ライブドアショックとは、その名の通りライブドアを巡って巻き起こった騒動だ。同社は当時、ホリエモンこと堀江貴文氏が率いていた東証マザーズ(現・東証グロース)上場企業だった。フジテレビの大株主であるニッポン放送に株式公開買い付けを仕掛けたり、近鉄球団を買収しようとしたりといった姿勢がワイドショーなどを通じて盛んに取り沙汰されていた。当時のライブドア人気は相当なもので、小学生も同社株を保有していることがマスコミを通じて報じられるほどだった。

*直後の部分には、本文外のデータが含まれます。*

(* ===== verification/Participant.v ===== *)
(** * Participating tunnels

    [src/tunnel/processor.rs]: the task that handles the tunnel data of the
    tunnels this router is a hop of, and the task it spawns for each message.

    Both are futures: a [poll] runs until it has to wait or is done.  What the
    runtime and the other tasks contribute to one pass of the loop is an
    argument ([HopEnv], [Turn]): which futures are ready, the clocks, the
    messages in the channels.  A schedule is a list of turns. *)

From S2P Require Import Prelude Nom Cookie Util Wire Crypto Aes Data I2np Message Tunnel.
Import Decaying.

(** ** A single message: [HopProcessor] *)

Section Hop.
Context {sc : SigCrates} {aes : AesCrate}.

Inductive HopProcessorState :=
| HpProcessing (next_hop : RouterInfo * TunnelId) (td : TunnelData) (lc : LayerCipher)
| HpSending.

(** the [blocking] thread pool, the message id and time of
    [Message::from_payload], [CommSystem::send] (whether a transport takes the
    message) and the future it returns *)
Record HopEnv := mkHopEnv {
  he_blocking : Poll unit unit;
  he_rand_id : Z;
  he_now : Z;
  he_send : RouterInfo -> Message -> bool;
  he_sending : Poll unit unit
}.

Definition HopProcessor_new (next_hop : RouterInfo * TunnelId) (td : TunnelData) (lc : LayerCipher)
  : option HopProcessorState := Some (HpProcessing next_hop td lc).

(** One pass of the loop: the messages handed to the transports, and either
    the next state or what [poll] returns with the state it leaves. *)
Definition hp_step (env : HopEnv) (st : HopProcessorState)
  : outcome (list (RouterInfo * Message) * (HopProcessorState + (option HopProcessorState * Poll unit unit))) :=
  match st with
  | HpProcessing next_hop td lc =>
      match he_blocking env with
      | NotReady => Ret ([], inr (Some st, NotReady))
      | PollErr e => Ret ([], inr (None, PollErr tt))
      | Ready _ =>
          let! td := encrypt_layer lc td in
          let td := mkTunnelData next_hop.2 (td_data td) in
          let msg := Message_from_payload (he_rand_id env) (he_now env) (MTunnelData td) in
          if he_send env next_hop.1 msg then Ret ([(next_hop.1, msg)], inl HpSending)
          else Ret ([], inr (None, PollErr tt))
      end
  | HpSending =>
      match he_sending env with
      | NotReady => Ret ([], inr (Some st, NotReady))
      | PollErr e => Ret ([], inr (None, PollErr tt))
      | Ready _ => Ret ([], inr (None, Ready tt))
      end
  end.

(** [None]: out of fuel *)
Fixpoint hp_loop (fuel : nat) (env : HopEnv) (st : HopProcessorState)
  : outcome (option (list (RouterInfo * Message) * (option HopProcessorState * Poll unit unit))) :=
  match fuel with
  | O => Ret None
  | S fuel =>
      let! (out, r) := hp_step env st in
      match r with
      | inr r => Ret (Some (out, r))
      | inl st =>
          let! r := hp_loop fuel env st in
          Ret (match r with Some (out', r) => Some (out ++ out', r) | None => None end)
      end
  end.

(** [self.state.take().unwrap()] panics once the future has finished; two
    passes are the most a poll makes *)
Definition HopProcessor_poll (env : HopEnv) (st : option HopProcessorState) :=
  let! st := unwrap st in hp_loop 2 env st.

(** [poll] always comes to an end: *)
Lemma hp_poll_returns env st : st <> None -> HopProcessor_poll env st <> Ret None.
Proof.
  intros Hst. destruct st as [st|]; [|done]. unfold HopProcessor_poll. cbn.
  unfold hp_step. destruct st; repeat (case_match; cbn; try done).
  all: destruct (encrypt_layer _ _); cbn; [|done]; repeat (case_match; cbn; try done).
Qed.

(** with every task ready, one message goes to the next hop *)
Lemma processor_sends env next_hop td lc e :
  encrypt_layer lc td = Ret e -> he_blocking env = Ready tt -> (forall m, he_send env next_hop.1 m = true) ->
  HopProcessor_poll env (HopProcessor_new next_hop td lc) =
    Ret (Some ([(next_hop.1, Message_from_payload (he_rand_id env) (he_now env) (MTunnelData (mkTunnelData next_hop.2 (td_data e))))],
      match he_sending env with
      | Ready _ => (None, Ready tt)
      | NotReady => (Some HpSending, NotReady)
      | PollErr _ => (None, PollErr tt)
      end)).
Proof.
  intros Ee Hb Hs. unfold HopProcessor_poll, HopProcessor_new. cbn [unwrap obind hp_loop hp_step]. rewrite Hb, Ee.
  cbn [obind]. rewrite Hs. cbn [obind hp_step]. destruct (he_sending env) as [[]| |[]]; reflexivity.
Qed.

End Hop.

(** ** All tunnels: [Participant] *)

Section Participating.
Context {sc : SigCrates} {bf : BloomFilter}.

(** seconds *)
Definition EXPIRE_TUNNELS_INTERVAL : Z := 10.

(** the two timers are kept as their deadlines, in nanoseconds *)
Record Participant := mkParticipant {
  participating : gmap TunnelId HopConfig;
  p_filter : DecayingBloomFilter;
  expire_tunnels_timer : Z;
  decay_filter_timer : Z
}.

Definition Participant_new (instant : Z) : Participant :=
  mkParticipant ∅ (new 20000) (instant + EXPIRE_TUNNELS_INTERVAL * 10 ^ 9)
                (instant + TUNNEL_LIFETIME * 10 ^ 9).

(** What one pass of the loop finds: the new tunnels in the channel (and
    whether polling it ends in an error), the monotonic clock, the system
    clock, and the poll of the inbox. *)
Record Turn := mkTurn {
  tn_new : list (TunnelId * HopConfig);
  tn_new_err : bool;
  tn_instant : Z;
  tn_now : Z;
  tn_msg : Poll (option (Hash * Message)) unit
}.

Definition add_tunnels (p : Participant) (l : list (TunnelId * HopConfig)) : Participant :=
  mkParticipant (foldl (fun m tc => <[tc.1 := tc.2]> m) (participating p) l) (p_filter p)
                (expire_tunnels_timer p) (decay_filter_timer p).

Definition expire_tunnels (p : Participant) (instant now : Z) : Participant :=
  if expire_tunnels_timer p <=? instant then
    mkParticipant (base.filter (fun tc => now < expires tc.2) (participating p)) (p_filter p)
                  (instant + EXPIRE_TUNNELS_INTERVAL * 10 ^ 9) (decay_filter_timer p)
  else p.

Definition decay_filter (p : Participant) (instant : Z) : Participant :=
  if decay_filter_timer p <=? instant then
    mkParticipant (participating p) (decay (p_filter p)) (expire_tunnels_timer p)
                  (instant + TUNNEL_LIFETIME * 10 ^ 9)
  else p.

Definition with_filter (p : Participant) (f : DecayingBloomFilter) : Participant :=
  mkParticipant (participating p) f (expire_tunnels_timer p) (decay_filter_timer p).

(** the XOR of the IV and the first block *)
Definition filter_value (td : TunnelData) : bytes :=
  xor_bytes (slice 0 16 (td_data td)) (slice 16 32 (td_data td)).

(** the message came from the hop the tunnel was set up with *)
Definition from_ok (from : Hash) (hd : HopData) : bool :=
  match hd with
  | HdInboundGateway _ => true
  | HdIntermediate from_ident _ | HdOutboundEndpoint from_ident => bool_decide (from = from_ident)
  end.

(** One message: the new state and the processor it spawns. *)
Definition handle_message (p : Participant) (from : Hash) (msg : Message)
  : outcome (Participant * option HopProcessorState) :=
  match msg_payload msg with
  | MTunnelData td =>
      match participating p !! td_tid td with
      | Some config =>
          if negb (from_ok from (hop_data config)) then Ret (p, None)
          else
            let '(f, dup) := feed (p_filter p) (filter_value td) in
            let p := with_filter p f in
            if dup : bool then Ret (p, None)
            else
              match hop_data config with
              | HdInboundGateway _ => Panic
              | HdIntermediate _ next_hop =>
                  Ret (p, HopProcessor_new next_hop td (layer_cipher config))
              | HdOutboundEndpoint _ => Panic
              end
      | None => Ret (p, None)
      end
  | _ => Ret (p, None)
  end.

(** One pass of the loop; the last component is what [poll] returns, if it
    returns. *)
Definition participant_turn (p : Participant) (tn : Turn)
  : outcome (Participant * list HopProcessorState * option (Poll unit unit)) :=
  let p := add_tunnels p (tn_new tn) in
  if tn_new_err tn then Ret (p, [], Some (PollErr tt))
  else
    let p := expire_tunnels p (tn_instant tn) (tn_now tn) in
    let p := decay_filter p (tn_instant tn) in
    match tn_msg tn with
    | NotReady => Ret (p, [], Some NotReady)
    | PollErr _ => Ret (p, [], Some (PollErr tt))
    | Ready None => Ret (p, [], Some (Ready tt))
    | Ready (Some (from, msg)) =>
        let! (p, hp) := handle_message p from msg in
        Ret (p, match hp with Some hp => [hp] | None => [] end, None)
    end.

(** Polls over a schedule: a [NotReady] suspends the task until the next
    turn; with a result (or an error) the task is over. *)
Fixpoint participant_run (p : Participant) (turns : list Turn)
  : outcome (Participant * list HopProcessorState * Poll unit unit) :=
  match turns with
  | [] => Ret (p, [], NotReady)
  | tn :: turns =>
      let! (p, out, r) := participant_turn p tn in
      match r with
      | Some (Ready u) => Ret (p, out, Ready u)
      | Some (PollErr e) => Ret (p, out, PollErr e)
      | Some NotReady | None =>
          let! (p, out', r) := participant_run p turns in Ret (p, out ++ out', r)
      end
  end.

End Participating.

(** ** Lemmas *)

Section Lemmas.
Context {sc : SigCrates} {bf : BloomFilter}.

Definition intermediate (hd : HopData) : Prop := exists from next_hop, hd = HdIntermediate from next_hop.

(** every tunnel in the table is one we are an intermediate hop of *)
Definition only_intermediate (p : Participant) : Prop :=
  map_Forall (fun _ c => intermediate (hop_data c)) (participating p).

Definition turn_intermediate (tn : Turn) : Prop :=
  Forall (fun tc => intermediate (hop_data tc.2)) (tn_new tn).

(** the tunnel data a processor was spawned for *)
Definition hp_data (hp : HopProcessorState) : option TunnelData :=
  match hp with HpProcessing _ td _ => Some td | HpSending => None end.

Definition spawned_values (out : list HopProcessorState) : list bytes :=
  map filter_value (omap hp_data out).

Lemma only_intermediate_add p l :
  only_intermediate p -> Forall (fun tc => intermediate (hop_data tc.2)) l -> only_intermediate (add_tunnels p l).
Proof.
  unfold only_intermediate, add_tunnels. cbn. generalize (participating p) as m.
  intros m Hm Hl. revert m Hm. induction Hl as [|[t c] l Hc _ IH]; intros m Hm; [done|].
  apply IH. by apply map_Forall_insert_2.
Qed.

Lemma only_intermediate_expire p i n : only_intermediate p -> only_intermediate (expire_tunnels p i n).
Proof.
  unfold only_intermediate, expire_tunnels. destruct (_ <=? _); [|done]. cbn. intros H k c Hk.
  apply map_lookup_filter_Some in Hk as [Hk _]. exact (H k c Hk).
Qed.

Lemma only_intermediate_decay p i : only_intermediate p -> only_intermediate (decay_filter p i).
Proof. unfold decay_filter. by destruct (_ <=? _). Qed.

(** the table and the timers do not change *)
Lemma handle_message_inv p from msg p' hp :
  handle_message p from msg = Ret (p', hp) ->
  participating p' = participating p /\ decay_filter_timer p' = decay_filter_timer p /\
  expire_tunnels_timer p' = expire_tunnels_timer p.
Proof.
  unfold handle_message. destruct (msg_payload msg); try by intros [= <- _].
  destruct (participating p !! td_tid td) as [c|]; [|by intros [= <- _]].
  destruct (negb _); [by intros [= <- _]|]. destruct (feed _ _) as [f []]; [by intros [= <- _]|].
  destruct (hop_data c); [done|by intros [= <- _]|done].
Qed.

Lemma handle_message_no_panic p from msg : only_intermediate p -> exists r, handle_message p from msg = Ret r.
Proof.
  intros Hp. unfold handle_message. destruct (msg_payload msg) as [| | | | |td| | | | | |]; eauto.
  destruct (participating p !! td_tid td) as [c|] eqn:E; [|eauto].
  destruct (Hp _ _ E) as (f & nh & Hc). rewrite Hc. destruct (negb _); [eauto|].
  destruct (feed _ _) as [g []]; eauto.
Qed.

(** The filter a message leaves, and when it spawns a processor: the message
    was new, and is in the current generation now. *)
Lemma handle_message_filter p from msg p' hp :
  handle_message p from msg = Ret (p', hp) ->
  (p_filter p' = p_filter p \/ exists x, p_filter p' = (feed (p_filter p) x).1) /\
  match hp with
  | Some hp => exists td, hp_data hp = Some td /\ present (p_filter p) (filter_value td) = false /\
                          bf_contains (current (p_filter p')) (filter_value td) = true
  | None => True
  end.
Proof.
  unfold handle_message. destruct (msg_payload msg) as [| | | | |td| | | | | |];
    try by intros [= <- <-]; split; [left|].
  destruct (participating p !! td_tid td) as [c|]; [|by intros [= <- <-]; split; [left|]].
  destruct (negb _); [by intros [= <- <-]; split; [left|]|].
  pose proof (feed_snd (p_filter p) (filter_value td)) as Hs.
  pose proof (feed_fresh_current (p_filter p) (filter_value td)) as Hf.
  destruct (feed (p_filter p) (filter_value td)) as [f b] eqn:Ef. cbn in Hs, Hf. destruct b.
  - intros [= <- <-]. split; [right; exists (filter_value td); by rewrite Ef|done].
  - destruct (hop_data c) as [|fr nh|]; [done| |done]. intros [= <- <-]. split.
    + right. exists (filter_value td). by rewrite Ef.
    + exists td. split; [done|]. split; [congruence|]. by apply Hf.
Qed.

そんなライブドアは、2006年1月16日、ライブドア本社や堀江貴文氏宅への家宅捜索が開始されたことで急転直下の事態に陥る。堀江氏にかけられた容疑は、証券取引法(現・金融商品取引法)違反であった。捜索当日の朝はライブドア株にそれほど大きな値動きはなかったが、午後になると売りが目立つようになってきた。ただし、この時点ではライブドア固有の事案と市場は認識していたため、他市場や指数に対する影響はほとんどなかった。
では、なぜ影響が広がっていったのか。実際に市場の大暴落を招いたのは、翌17日にマネックス証券によって行われたライブドア株の「代用掛目ゼロ評価」によるものだったという見方がある。
「代用掛目」とは、信用取引において現金ではなく、株式を保証金の代わりにして建玉を保有するために用いられるパラメーターのことだ。一般に、株式は現金と比較して価格変動リスクや流動性が大きい資産とされる。そのため、株式を担保に信用取引の資金を投資家に貸す際には、精算時に損失が広がりすぎないよう、時価評価額の80%程度で割引評価される。
当時の市場では、多くの投資家がライブドア株を「代用有価証券」として信用取引における差入保証金の代わりとしていた。そのような状況下で突如ライブドア株式の代用掛目が0%になるということは、事実上「ライブドア株を代用有価証券として認めない」ということになる。通常、差入保証金は30%ほどに設定されていることが多い。例えば、ライブドア株を担保に1000万円分の信用取引を行っていた投資家であれば、突如約330万円の追加保証金の差入れを請求されることとなる。投資家はその金額をどこからか調達して今の建玉を維持するか、ポシジョンを精算するかの選択を余儀なくされたのだ。